12 January, 2008

New Year's Revolution - 3

The old way
the way we did it before
when I was six, when I had no purse
when I spun rock teacups under the porch
and decorated with weeds
my sand-spread table.

Continuing on with my Revolution Theme Mini Film Festival. I'm preparing to make a big step in the next few months, and now I'm in the brewing and stewing stage. Doing research on better ways to live and permaculture is really eye-opening. It seems to be filled with a lot of down-to-earth people, level-headed I mean, who talk sense. It seems to offer a direction we can all take, wherever we are, whatever our living circumstances, to improve the environment and return health to the earth and ourselves.

Making Gardens of Eden, even of balconies in the city, or city lots in ugly urban areas, the idea of re-greening and working with nature rather than against her is old and new and the kind of revolution that we can all participate in, no matter our ideologies or differences of ideology about which green products to support, or whether to travel by air or not, or how to live responsibly.

We can all make gardens. We can grow fresh air and fresh food.

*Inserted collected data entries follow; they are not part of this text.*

(** X19 (build_schedule): for a configured product and constraints on the
    sliders' ranges, a start date less than 62 days before the last date
    of the calendar makes the schedule builder raise [OverflowError]: the
    ship date would be after 9999-12-31. *)
Theorem build_schedule_late_start (p : string) (start : date) (y t b : Z) :
  configured p -> valid_yield y -> valid_throughput t -> valid_bug_count b ->
  date_max < start + 62 ->
  build_schedule p start y t b = Raise OverflowError.
Proof.
  intros Hp Hy Ht Hb Hlate.
  destruct (apply_constraints_product p y t b Hp Hy Ht Hb) as [base [Hbase Happ]].
  destruct (product_cpm_returns p base y t b Hbase) as [es [ef [days [Hrun Hship]]]].
  assert (Hdays : 62 <= days).
  { destruct (product_schedule p 1 y t b Hp Hy Ht Hb) as [_ [days' [_ [Hspec Hbound]]]];
      [unfold valid_date, date_max; lia | unfold date_max; lia |].
    unfold spec_ship_days in Hspec. rewrite Hbase in Hspec. cbn [bind] in Hspec.
    rewrite Hrun in Hspec. cbn [bind snd] in Hspec.
    unfold getitem in Hspec. rewrite Hship in Hspec. injection Hspec as <-. lia. }
  pose proof (build_product_tasks_wf p base Hbase) as Hwf.
  pose proof (adjusted_tasks_wf (spec_factory_duration t) (spec_bug_delay b) (spec_na_delay t)
                (spec_allocation_delay p y) base Hwf) as Hwf'.
  unfold build_schedule. rewrite Hbase. cbn [bind]. rewrite Happ. cbn [bind].
  rewrite Hrun. cbn [bind].
  destruct (task_rows_cases p start es ef (spec_adjusted_tasks p y t b base))
    as [[rows Hrows]|Hraise].
  - intros k Hk. apply get_in_keys in Hk. destruct Hk as [meta Hget].
    destruct (compute_cpm_equations _ es ef Hwf' Hrun k meta Hget) as [fs [_ [Hs Hf]]]. eauto.
  - rewrite Hrows. cbn [bind]. unfold getitem. rewrite Hship. cbn [bind].
    unfold date_add_days.
    replace (start + days <=? date_max) with false by (symmetry; apply Z.leb_gt; lia).
    rewrite andb_false_r. reflexivity.
  - rewrite Hraise. reflexivity.
Qed.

And we can save money and decrease food miles by doing it. And it's not as hard as you think.

When I came here there was a pile of sand outside. A small round pile where flowers had been growing and died off. I cleaned it up and made a small raised bed. Really small, maybe 2-3 feet across. First I tried vegetables but the soil was not good enough to support them. They were mostly things that I was accustomed to putting in a garden in Canada, lettuce, carrots and radishes. They grew but were too tiny to be much good to eat. Then I tried herbs. I tried all kinds both in the bed and in pots but I found that the hardiest were Rosemary and Apple mint. At first my Rosemary bush was tiny and didn't seem to grow much. Finally after a year of it looking puny I decided to cut a little for cooking anyway. Surprise. When I trimmed it, it expanded. Shoots surrounded the cuts and the bush stretched up and filled out. From that I learned that plants heal from being trimmed by producing more branches. Makes sense ecologically. And today I have a wonderful almost chest high well-established aromatic and useful bush. This past Christmas I trimmed it and all the students in my adult classes made mini wreathes for their homes. And I used it to fill the vases in the shrine in my room, make fragrant bouquets with that resin scent so reminiscent of Christmas evergreens, and so absent in Japan, since almost everyone uses artificial trees. And of course sometimes I use it for cooking.

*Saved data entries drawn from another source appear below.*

(** * lucide-studio: the contribution dialog

    A shallow embedding of [src/components/ContributionDialog.tsx] and of
    [src/components/ContributionDialog/FormStepNames.tsx]: the zod schemas
    of the two wizard steps, the string normalisation run by the name
    input, the two mutations with their callbacks, and the rendered wizard.

    ECMAScript strings are sequences of UTF-16 code units; [String.length],
    [split], [replaceAll], [trim] and non-unicode regular expressions all
    work on code units, so a string is a [list N] here. *)

From Stdlib Require Import List Arith NArith Bool String Ascii Lia.
Import ListNotations.

Set Implicit Arguments.
Local Open Scope N_scope.

(* ================================================================== *)
(** ** ECMAScript strings *)

Definition code_unit := N.
Definition jsstring := list code_unit.

(** A string literal of the source, all of them ASCII. *)
Definition js (s : string) : jsstring :=
  List.map N_of_ascii (list_ascii_of_string s).

Fixpoint jsstring_eqb (a b : jsstring) : bool :=
  match a, b with
  | [], [] => true
  | x :: a', y :: b' => (x =? y) && jsstring_eqb a' b'
  | _, _ => false
  end.

(** *** Character classes *)

Definition in_range (lo hi c : code_unit) : bool := (lo <=? c) && (c <=? hi).

(** [[a-z]] *)
Definition isLowerLetter (c : code_unit) : bool := in_range 97 122 c.
(** [[A-Z]] *)
Definition isUpperLetter (c : code_unit) : bool := in_range 65 90 c.
(** [[0-9]] *)
Definition isDigit (c : code_unit) : bool := in_range 48 57 c.

Definition DASH : code_unit := 45.
Definition SPACE : code_unit := 32.
Definition UNDERSCORE : code_unit := 95.
Definition NEWLINE : code_unit := 10.

(** [[a-z0-9-]] *)
Definition isNameChar (c : code_unit) : bool :=
  isLowerLetter c || isDigit c || (c =? DASH).

(** [\w], that is [[A-Za-z0-9_]] (no [u] and no [i] flag). *)
Definition isWord (c : code_unit) : bool :=
  isUpperLetter c || isLowerLetter c || isDigit c || (c =? UNDERSCORE).

(** [[^\w]] *)
Definition isNonWord (c : code_unit) : bool := negb (isWord c).

(** WhiteSpace and LineTerminator of ECMA-262, the code units that
    [String.prototype.trim] strips. *)
Definition isWhiteSpace (c : code_unit) : bool :=
  in_range 9 13 c || (c =? 32) || (c =? 160) || (c =? 5760)
  || in_range 8192 8202 c || (c =? 8232) || (c =? 8233) || (c =? 8239)
  || (c =? 8287) || (c =? 12288) || (c =? 65279).

(** *** String.prototype methods *)

(** [s.replaceAll(a, b)] for one-unit strings [a] and [b]. *)
Definition replaceAll (a b : code_unit) (s : jsstring) : jsstring :=
  List.map (fun c => if c =? a then b else c) s.

Fixpoint trimStart (s : jsstring) : jsstring :=
  match s with
  | [] => []
  | c :: r => if isWhiteSpace c then trimStart r else s
  end.

Fixpoint trimEnd (s : jsstring) : jsstring :=
  match s with
  | [] => []
  | c :: r =>
      match trimEnd r with
      | [] => if isWhiteSpace c then [] else [c]
      | r' => c :: r'
      end
  end.

Definition trim (s : jsstring) : jsstring := trimEnd (trimStart s).

(** [s.replace(/[C]+/g, rep)]: a global replace of every maximal run of
    units of the class [cls] by [rep]. [inRun] tells that the unit before
    the current one belonged to a run already replaced. *)
Fixpoint replaceRuns_from (cls : code_unit -> bool) (rep : jsstring)
    (inRun : bool) (s : jsstring) : jsstring :=
  match s with
  | [] => []
  | c :: r =>
      if cls c
      then if inRun then replaceRuns_from cls rep true r
           else rep ++ replaceRuns_from cls rep true r
      else c :: replaceRuns_from cls rep false r
  end.

Definition replaceRuns cls rep s := replaceRuns_from cls rep false s.

(** [s.split(sep)] for a one-unit separator: the result is never empty,
    the empty string gives one empty piece. *)
Fixpoint split (sep : code_unit) (s : jsstring) : list jsstring :=
  match s with
  | [] => [[]]
  | c :: r =>
      if c =? sep then [] :: split sep r
      else match split sep r with
           | [] => [[c]]
           | w :: ws => (c :: w) :: ws
           end
  end.

(** [arr.join(sep)] on an array of strings. *)
Fixpoint join (sep : jsstring) (l : list jsstring) : jsstring :=
  match l with
  | [] => []
  | [w] => w
  | w :: ws => w ++ sep ++ join sep ws
  end.

(* ================================================================== *)
(** ** Results of computations that may throw *)

Record Error := mkError { message : jsstring }.

Inductive result (A : Type) : Type :=
| Return (a : A)
| Throw (e : Error).
Arguments Return {A} a.
Arguments Throw {A} e.

Record URL := mkURL { href : jsstring }.

(** ** What the embedding takes from the JavaScript runtime

    [toLowerCase] follows the Unicode case tables, which are not part of
    the repository: the development uses two facts about it only, both
    consequences of ECMA-262 (every unit of [[A-Z]] is mapped to
    [[a-z]] and no character lowercases to one of them; an ASCII string
    without a unit of [[A-Z]] is left alone). [JSON.parse(s).login] and
    [new URL(s)] may throw, and what they return is the runtime's matter. *)
Class Runtime := {
  toLowerCase : jsstring -> jsstring;
  toLowerCase_no_upper :
    forall s, Forall (fun c => isUpperLetter c = false) (toLowerCase s);
  toLowerCase_ascii_lower :
    forall s, Forall (fun c => c < 128 /\ isUpperLetter c = false) s ->
              toLowerCase s = s;
  JSON_parse_login : jsstring -> result (option jsstring);
  new_URL : jsstring -> result URL;
  TypeError : Error
}.

(** A runtime to compute with: [toLowerCase] restricted to its action on
    ASCII, a [JSON.parse] that understands an object with the one key
    [login] only and a [URL] constructor that wants a scheme separator. *)
Module ReferenceRuntime.

Definition lower_unit (c : code_unit) : code_unit :=
  if isUpperLetter c then c + 32 else c.

Definition toLowerCase (s : jsstring) : jsstring := List.map lower_unit s.

Fixpoint strip_prefix (p s : jsstring) : option jsstring :=
  match p, s with
  | [], _ => Some s
  | x :: p', y :: s' => if x =? y then strip_prefix p' s' else None
  | _ :: _, [] => None
  end.

Definition syntaxError : Error := mkError (js "Unexpected end of JSON input").

Definition JSON_parse_login (s : jsstring) : result (option jsstring) :=
  match strip_prefix ([123; 34] ++ js "login" ++ [34; 58; 34]) s with
  | Some r =>
      match List.rev r with
      | 125 :: 34 :: l => Return (Some (List.rev l))
      | _ => Throw syntaxError
      end
  | None => if jsstring_eqb s (js "{}") then Return None else Throw syntaxError
  end.

Fixpoint has_scheme (s : jsstring) : bool :=
  match s with
  | 58 :: 47 :: 47 :: _ :: _ => true
  | c :: r => isLowerLetter c && has_scheme r
  | [] => false
  end.

Definition new_URL (s : jsstring) : result URL :=
  if has_scheme s then Return (mkURL s) else Throw (mkError (js "Invalid URL")).

End ReferenceRuntime.

(* ================================================================== *)
(** ** Regular expressions

    The patterns of the source are anchored at both ends ([^...$], no
    [m] flag), so [RegExp.prototype.test] is a match of the whole
    string. The matcher takes derivatives, one code unit at a time. *)

Inductive regex : Type :=
| Void
| Eps
| Cls (p : code_unit -> bool)
| Cat (r1 r2 : regex)
| Alt (r1 r2 : regex)
| Star (r : regex).

Fixpoint nullable (r : regex) : bool :=
  match r with
  | Void => false
  | Eps => true
  | Cls _ => false
  | Cat r1 r2 => nullable r1 && nullable r2
  | Alt r1 r2 => nullable r1 || nullable r2
  | Star _ => true
  end.

Fixpoint deriv (c : code_unit) (r : regex) : regex :=
  match r with
  | Void => Void
  | Eps => Void
  | Cls p => if p c then Eps else Void
  | Cat r1 r2 =>
      if nullable r1
      then Alt (Cat (deriv c r1) r2) (deriv c r2)
      else Cat (deriv c r1) r2
  | Alt r1 r2 => Alt (deriv c r1) (deriv c r2)
  | Star r1 => Cat (deriv c r1) (Star r1)
  end.

Fixpoint regex_test (r : regex) (s : jsstring) : bool :=
  match s with
  | [] => nullable r
  | c :: s' => regex_test (deriv c r) s'
  end.

(** The language of a pattern, to reason about [regex_test]. *)
Inductive lang : regex -> jsstring -> Prop :=
| lang_eps : lang Eps []
| lang_cls p c : p c = true -> lang (Cls p) [c]
| lang_cat r1 r2 s1 s2 : lang r1 s1 -> lang r2 s2 -> lang (Cat r1 r2) (s1 ++ s2)
| lang_alt_l r1 r2 s : lang r1 s -> lang (Alt r1 r2) s
| lang_alt_r r1 r2 s : lang r2 s -> lang (Alt r1 r2) s
| lang_star_nil r : lang (Star r) []
| lang_star_cons r s1 s2 : lang r s1 -> lang (Star r) s2 -> lang (Star r) (s1 ++ s2).

(** [/^[a-z][a-z0-9-]*$/] *)
Definition re_name_chars : regex :=
  Cat (Cls isLowerLetter) (Star (Cls isNameChar)).

(** [/^[a-z][a-z0-9-]*[a-z]$/] *)
Definition re_name_end : regex :=
  Cat (Cls isLowerLetter) (Cat (Star (Cls isNameChar)) (Cls isLowerLetter)).

(* ================================================================== *)
(** ** zod *)

Record ZodIssue := mkIssue { path : jsstring; issue_message : jsstring }.

Inductive SafeParse (A : Type) : Type :=
| Success (data : A)
| Failure (issues : list ZodIssue).
Arguments Success {A} data.
Arguments Failure {A} issues.

(** The checks of a [z.string()] the source chains: [.nonempty(m)] is
    [.min(1, m)]. *)
Inductive ZodStringCheck : Type :=
| zmin (n : nat) (msg : jsstring)
| zmax (n : nat) (msg : jsstring)
| zregex (r : regex) (msg : jsstring).

Definition nonempty (msg : jsstring) : ZodStringCheck := zmin 1 msg.

Definition check_passes (c : ZodStringCheck) (s : jsstring) : bool :=
  match c with
  | zmin n _ => Nat.leb n (List.length s)
  | zmax n _ => Nat.leb (List.length s) n
  | zregex r _ => regex_test r s
  end.

Definition check_message (c : ZodStringCheck) : jsstring :=
  match c with
  | zmin _ m | zmax _ m | zregex _ m => m
  end.

(** A [ZodString] runs every check and collects an issue for each one
    that fails, in the order they were chained. *)
Definition ZodString_issues (checks : list ZodStringCheck) (s : jsstring)
  : list jsstring :=
  List.flat_map
    (fun c => if check_passes c s then [] else [check_message c]) checks.

(** [z.string()...] on a field: [undefined] is an issue of its own; a
    [.transform] runs on a valid value only. *)
Definition ZodString_field {A} (key : jsstring) (checks : list ZodStringCheck)
    (transform : jsstring -> A) (v : option jsstring) : SafeParse A :=
  match v with
  | None => Failure [mkIssue key (js "Required")]
  | Some s =>
      match ZodString_issues checks s with
      | [] => Success (transform s)
      | msgs => Failure (List.map (mkIssue key) msgs)
      end
  end.

(** [schema.optional()]: [undefined] is valid and stays [undefined]. *)
Definition ZodOptional {A} (inner : option jsstring -> SafeParse A)
    (v : option jsstring) : SafeParse (option A) :=
  match v with
  | None => Success None
  | Some _ =>
      match inner v with
      | Success a => Success (Some a)
      | Failure i => Failure i
      end
  end.

Definition issues_of {A} (r : SafeParse A) : list ZodIssue :=
  match r with
  | Success _ => []
  | Failure i => i
  end.

(** [zodResolver]: of the issues of a schema the form keeps, for every
    path, the first one. *)
Fixpoint first_per_path_from (seen : list jsstring) (l : list ZodIssue)
  : list ZodIssue :=
  match l with
  | [] => []
  | i :: r =>
      if existsb (jsstring_eqb (path i)) seen
      then first_per_path_from seen r
      else i :: first_per_path_from (path i :: seen) r
  end.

I also have a self-renewing Apple Mint patch which is full of scent and makes great tea or can be used for recipes using mint or delicate bouquets. Since the vines grow up and mostly die in the winter, they form a roof with warmed air space to shelter the new plants which grow all winter underneath. When the weather gets warm enough, perhaps in April , I just cut off the dry upper layer and compost it, and have a lovely new green garden already established underneath. Because of the shelter of the Rosemary and mint (a kind of mini greenhouse) I can also grow Lemon Balm all winter. It snuggles among the branches of the Rosemary and under the canopy of mint.

And in the summer my garden is filled with small lavender butterflies.

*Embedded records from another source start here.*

(** Modelled from the spec: one element of the RunResult's sequence, an
    Example with its Observation and its Scores. *)
Record Entry : Type :=
  { example : Example; observation : Observation; scores : list Score }.

(** Modelled from the spec: the RunResult, the entries in example order
    with the run label and the timestamp. *)
Record RunResult : Type :=
  { entries : list Entry; run_label : str; timestamp : Z }.

(** Modelled from the spec: what is recorded for an evaluator
    invocation, a Score or, when the invocation failed, a Failure Score
    with the error kind and message. *)
Definition score_of (e : Example) (ev : Evaluator) (r : Failure + Verdict)
    : Score :=
  match r with
  | inr v => Scored (id e) (name ev) v
  | inl f => FailedScore (id e) (name ev) f
  end.

(** Modelled from the spec: what is recorded for a target invocation, an
    Observation or, when the invocation failed, a Failure Observation
    with the error kind and message. *)
Definition observation_of (e : Example) (r : Failure + gmap string str)
    : Observation :=
  match r with
  | inr out => Observed (id e) out
  | inl f => FailedObservation (id e) f
  end.

(** Modelled from the spec: the output the evaluators are handed.  A
    failed target invocation has produced no field, and the evaluators
    are handed the empty mapping. *)
Definition output_of (r : Failure + gmap string str) : gmap string str :=
  match r with
  | inr out => out
  | inl _ => ∅
  end.

(** Modelled from the spec: step 2 of the runner contract, which is
    not in the repository.  Every registered evaluator is invoked in
    order; a failure becomes a Failure Score and the next evaluator
    still runs. *)
Fixpoint run_evaluators (evaluators : list Evaluator) (e : Example)
    (output : gmap string str) (w : World) : list Score * World :=
  match evaluators with
  | [] => ([], w)
  | ev :: rest =>
      let '(r, w1) := evaluate ev (input e) output (expected_output e) w in
      let '(ss, w2) := run_evaluators rest e output w1 in
      (score_of e ev r :: ss, w2)
  end.

(** Modelled from the spec: the processing of one example, which is not
    in the repository.  The specification is at odds with itself on a
    failed target: step 1 of the runner contract has the evaluators
    skipped, while the invariant of the data model and the first
    testable property give every example one Score per registered
    evaluator, a failure being recorded in place of a missing entry.
    The invariant is followed here, as [client.evaluate] does for the
    notebook: the failed target is recorded as a Failure Observation and
    every evaluator is still invoked for that example. *)
Definition run_example (target : Target) (evaluators : list Evaluator)
    (e : Example) (w : World) : Entry * World :=
  let '(r, w1) := target (input e) w in
  let '(ss, w2) := run_evaluators evaluators e (output_of r) w1 in
  ({| example := e; observation := observation_of e r; scores := ss |}, w2).

(** Modelled from the spec: the traversal of the runner contract,
    which is not in the repository.  Examples are processed one after
    the other in the order of the store's sequence. *)
Fixpoint run_examples (target : Target) (evaluators : list Evaluator)
    (es : list Example) (w : World) : list Entry * World :=
  match es with
  | [] => ([], w)
  | e :: rest =>
      let '(entry, w1) := run_example target evaluators e w in
      let '(more, w2) := run_examples target evaluators rest w1 in
      (entry :: more, w2)
  end.

(** Modelled from the spec: [run(examples, target, evaluators,
    run_label)], which is not in the repository.  The timestamp is
    read from the clock when the run starts. *)
Definition run (clock : World → Z) (examples : list Example)
    (target : Target) (evaluators : list Evaluator) (label : str)
    (w : World) : RunResult * World :=
  let '(es, w') := run_examples target evaluators examples w in
  ({| entries := es; run_label := label; timestamp := clock w |}, w').

Definition is_failed (o : Observation) : bool :=
  match o with
  | Observed _ _ => false
  | FailedObservation _ _ => true
  end.

Definition observation_id (o : Observation) : Id :=
  match o with
  | Observed i _ => i
  | FailedObservation i _ => i
  end.

Definition score_id (s : Score) : Id :=
  match s with
  | Scored i _ _ => i
  | FailedScore i _ _ => i
  end.

Definition score_evaluator (s : Score) : string :=
  match s with
  | Scored _ n _ => n
  | FailedScore _ n _ => n
  end.

(** The Observations and the Scores of a run, over all its entries. *)
Definition observations (r : RunResult) : list Observation :=
  observation <$> entries r.

Definition all_scores (r : RunResult) : list Score :=
  concat (scores <$> entries r).

(** The shape of one entry of a run: the observation carries the
    example's id, and there is one score per registered evaluator, in
    registration order, each carrying the example's id. *)
Definition entry_ok (V : list Evaluator) (en : Entry) : Prop :=
  observation_id (observation en) = id (example en)
  ∧ score_evaluator <$> scores en = name <$> V
  ∧ Forall (λ s, score_id s = id (example en)) (scores en).

(** A Failure Score, as opposed to a Score with a value. *)
Definition is_failed_score (s : Score) : bool :=
  match s with
  | Scored _ _ _ => false
  | FailedScore _ _ _ => true
  end.

(** ** The example store *)

Definition Store : Type := list Example.

(** Modelled from the spec: [add(example)] of the example store,
    which is not in the repository.  The example is appended when its
    id is new; otherwise the call fails with [DuplicateIdError]. *)
Definition add (e : Example) (s : Store) : (ErrorKind + unit) * Store :=
  if decide (id e ∈ id <$> s)
  then (inl DuplicateIdError, s)
  else (inr tt, s ++ [e]).

(** Modelled from the spec: [all()] of the example store, which is
    not in the repository.  The examples in insertion order. *)
Definition all (s : Store) : list Example := s.

End Runner.

Arguments Example : clear implicits.
Arguments Observation : clear implicits.
Arguments Score : clear implicits.
Arguments Call : clear implicits.
Arguments Target : clear implicits.
Arguments Evaluator : clear implicits.
Arguments Entry : clear implicits.
Arguments RunResult : clear implicits.
Arguments Store : clear implicits.

End Harness.

(** ** A scripted chat model

    A stand-in for the hosted service, for running the notebook's
    functions on concrete inputs: the world is the list of replies still
    to be given, and each call consumes one. *)
Definition Script : Type := list (exn + str).

#[global] Instance scripted_chat : Chat Script :=
  λ _ _ w,
    match w with
    | [] => (inl (ExternalError []), [])
    | reply :: w' => (reply, w')
    end.

(** ** A small harness set-up

    Callables and examples for running the harness on concrete inputs.
    The world counts the invocations made so far. *)
Module Demo.
Import Harness.

(** A target that answers with the question itself and fails on an
    input without a question. *)
Definition echo_target : Target nat :=
  λ i w,
    match i !! "question" with
    | Some q => (inr {[ "response" := q ]}, S w)
    | None =>
        (inl {| kind := SchemaError; message := py "question" |}, S w)
    end.

(** The conciseness check as a registered evaluator. *)
Definition concise : Evaluator nat :=
  {| name := "conciseness";
     evaluate := λ _ o r w,
       match conciseness o (default ∅ r) with
       | inr z => (inr {| value := NumValue z; rationale := None |}, S w)
       | inl _ =>
           (inl {| kind := EvaluatorInvocationError; message := [] |}, S w)
       end |}.

Definition with_question : Example nat :=
  {| id := 1%nat;
     input := {[ "question" := py "Who leads the AI chip market?" ]};
     expected_output :=
       Some {[ "answer" := py "NVIDIA dominates with over 80% market share" ]} |}.

Definition without_question : Example nat :=
  {| id := 2%nat;
     input := {[ "prompt" := py "Who leads the AI chip market?" ]};
     expected_output := Some {[ "answer" := py "NVIDIA" ]} |}.

Definition clock (w : nat) : Z := Z.of_nat w.

End Demo.

(** ** The environment set-up cell

    The first code cell of the notebook prints a banner, asks whether to
    enable tracing, and asks for each API key that the process
    environment does not hold yet.  The console is explicit state: the
    environment, the replies the user will type at the successive
    prompts, and the record of what the cell has passed to [print],
    [input] and [getpass.getpass] so far (what the library may add of
    its own, such as the warning of [getpass] when there is no terminal,
    is not part of that record). *)
Module Setup.

(** [str.isspace] on one character: the code points CPython treats as
    whitespace. *)
Definition isspace (c : N) : bool :=
  (((9 <=? c) && (c <=? 13)) || ((28 <=? c) && (c <=? 32))
   || (c =? 133) || (c =? 160) || (c =? 5760)
   || ((8192 <=? c) && (c <=? 8202))
   || (c =? 8232) || (c =? 8233) || (c =? 8239) || (c =? 8287)
   || (c =? 12288))%N.

Fixpoint lstrip (s : str) : str :=
  match s with
  | [] => []
  | c :: s' => if isspace c then lstrip s' else s
  end.

Definition rstrip (s : str) : str := reverse (lstrip (reverse s)).

(** [s.strip()]: whitespace removed at both ends. *)
Definition strip (s : str) : str := rstrip (lstrip s).

(** [x or y] on strings: the empty string is the only falsy one. *)
Definition str_or (x y : str) : str :=
  match x with
  | [] => y
  | _ :: _ => x
  end.

(** [not v] for the result of [os.getenv]: [None] and the empty string
    are falsy. *)
Definition unset (v : option str) : bool :=
  match v with
  | None => true
  | Some [] => true
  | Some (_ :: _) => false
  end.

(** What the cell asks to be shown: the text of a [print], the prompt
    of an [input], or the prompt of a [getpass.getpass]. *)
Inductive event : Type :=
  | Printed (text : str)
  | Prompted (prompt : str)
  | PromptedSecret (prompt : str).

Record console : Type :=
  Console { environ : gmap string str; replies : list str; screen : list event }.

(** [input] and [getpass] raise [EOFError] when there is nothing left to
    read; storing a value the platform cannot encode raises
    [ValueError]. *)
Inductive error : Type :=
  | EOFError
  | ValueError.

Definition Cell (A : Type) : Type := console → (error + A) * console.

#[global] Instance Cell_ret : MRet Cell := λ A a c, (inr a, c).
#[global] Instance Cell_bind : MBind Cell :=
  λ A B f m c,
    match m c with
    | (inl e, c') => (inl e, c')
    | (inr a, c') => f a c'
    end.

Definition show (ev : event) (c : console) : console :=
  Console (environ c) (replies c) (screen c ++ [ev]).

Definition print (text : str) : Cell unit := λ c, (inr tt, show (Printed text) c).

(** Both [input] and [getpass.getpass] show their prompt and read the
    user's next reply. *)
Definition read (ev : event) : Cell str :=
  λ c,
    match replies c with
    | [] => (inl EOFError, show ev c)
    | r :: rest => (inr r, Console (environ c) rest (screen c ++ [ev]))
    end.

Definition input (prompt : str) : Cell str := read (Prompted prompt).

Definition getpass (prompt : str) : Cell str := read (PromptedSecret prompt).

Definition getenv (key : string) : Cell (option str) :=
  λ c, (inr (environ c !! key), c).

(** The check mark of the cell's messages, U+2713. *)
Definition check_mark : str := [10003%N].

Section Cell.
(** Whether the platform can store a value in the process environment
    (a value with a NUL character, for one, cannot be). *)
Variable storable : str → bool.

(** [os.environ[key] = value]. *)
Definition setenv (key : string) (value : str) : Cell unit :=
  λ c,
    if storable value
    then (inr tt, Console (<[key := value]> (environ c)) (replies c) (screen c))
    else (inl ValueError, c).

(** [input(...).strip() or "true"]. *)
Definition tracing_choice (reply : str) : str := str_or (strip reply) (py "true").

(** One of the two [if not os.getenv(key): ... else: ...] blocks. *)
Definition ensure_key (key : string) (prompt already_set : str) : Cell unit :=
  current ← getenv key;
  if unset current
  then secret ← getpass prompt; setenv key secret
  else print already_set.

(** The cell, statement by statement. *)
Definition setup : Cell unit :=
  _ ← print (py "Please enter your API keys to get started:");
  _ ← print (mjoin (replicate 50 (py "=")));
  reply ← input (py "Enable LangSmith tracing? (true/false) [default: true]: ");
  _ ← setenv "LANGSMITH_TRACING" (tracing_choice reply);
  _ ← ensure_key "LANGSMITH_API_KEY" (py "Enter your LangSmith API key: ")
        (check_mark ++ py " LangSmith API key already set");
  _ ← ensure_key "OPENAI_API_KEY" (py "Enter your OpenAI API key: ")
        (check_mark ++ py " OpenAI API key already set");
  _ ← print (py nl ++ check_mark ++ py " Environment setup complete!");
  print (py "You can now proceed with the rest of the notebook.").

End Cell.

(** Every text the cell has for [print], [input] and [getpass]. *)
Definition messages : list event :=
  [ Printed (py "Please enter your API keys to get started:");
    Printed (mjoin (replicate 50 (py "=")));
    Prompted (py "Enable LangSmith tracing? (true/false) [default: true]: ");
    PromptedSecret (py "Enter your LangSmith API key: ");
    Printed (check_mark ++ py " LangSmith API key already set");
    PromptedSecret (py "Enter your OpenAI API key: ");
    Printed (check_mark ++ py " OpenAI API key already set");
    Printed (py nl ++ check_mark ++ py " Environment setup complete!");
    Printed (py "You can now proceed with the rest of the notebook.") ].

(** How a later console state relates to an earlier one while the cell
    runs: only the three variables of the cell change, an API key that
    was set and non-empty keeps its value, no variable is removed, the
    screen grows by the cell's own messages, and replies are consumed
    from the front. *)
Definition evolves (c c' : console) : Prop :=
  (∀ k, k ∉ ["LANGSMITH_TRACING"; "LANGSMITH_API_KEY"; "OPENAI_API_KEY"] →
        environ c' !! k = environ c !! k)
  ∧ (∀ k v, k ∈ ["LANGSMITH_API_KEY"; "OPENAI_API_KEY"] →
            environ c !! k = Some v → v ≠ [] → environ c' !! k = Some v)
  ∧ (∀ k, is_Some (environ c !! k) → is_Some (environ c' !! k))
  ∧ (∃ shown, screen c' = screen c ++ shown ∧ Forall (.∈ messages) shown)
  ∧ (∃ used, replies c = used ++ replies c').

(** A platform check for running the cell on concrete inputs: a value
    with a NUL character is refused. *)
Definition no_nul (v : str) : bool := forallb (λ c, negb (c =? 0)%N) v.

End Setup.

(** * Properties *)

(** ** Conciseness *)

Section ConcisenessFacts.
Implicit Types (outputs reference_outputs : gmap string str) (r a : str).

Lemma getitem_Some (d : gmap string str) k v :
  d !! k = Some v → getitem d k = inr v.
Proof. unfold getitem. by intros ->. Qed.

But even if you aren't as lucky as me with an outdoor garden space, you can grow on a balcony and in pots. You can create a green "bubble" with either a lattice, or as my friend Terrie used to do by putting up a criss-cross of string or net. If you make a "roof" of vines, it will increase the heat and moisture so that you can grow longer and earlier. The concrete also absorbs heat which is great during the colder months. I remember she had mature basil plants very early, maybe in April.

And you can grow tomatoes, green beans, herbs, cucumbers and maybe even squash this way. Organically.

When I started gardening here I didn't have a clue. I tried lots of herbs that really didn't like it here very much though they grew well for awhile. I've had a lot of plants I bought at a plant store or nursery die on me. But as Terrie used to say "The plants will tell you what they need". I used to think she was a little loopy. But now I understand. She meant trust yourself and experiment, because no one knows what will work in any given environment without trying it. Just try and pay attention and you will, after awhile, discover what works in the environment you live in. What the plants like and what you like. You will adapt to your environment and make it more friendly at the same time. Happy discovering and happy growing, in all ways.

For inspiration take a look at these videos with Bill Mollison showing a balcony garden. It's at the very end of the first video and the beginning of the second. But the six-part series, called "The Permaculture Concept" from Australian TV, is so good you might want to see them all. In that case, you can click the Youtube name inside the video frame, go there, and find the others in the sidebar.

The Permaculture Concept, Part 1

The Permaculture Concept, Part 2


Ginger said...

hello, i really like this series you're doing currently and i like the extra spice your poetry adds to each entry.

i have 2 small patches of dirt outside my front door that i grow pansies and decorative plants in, but i've been considering fixing them up to grow some herbs and veggies.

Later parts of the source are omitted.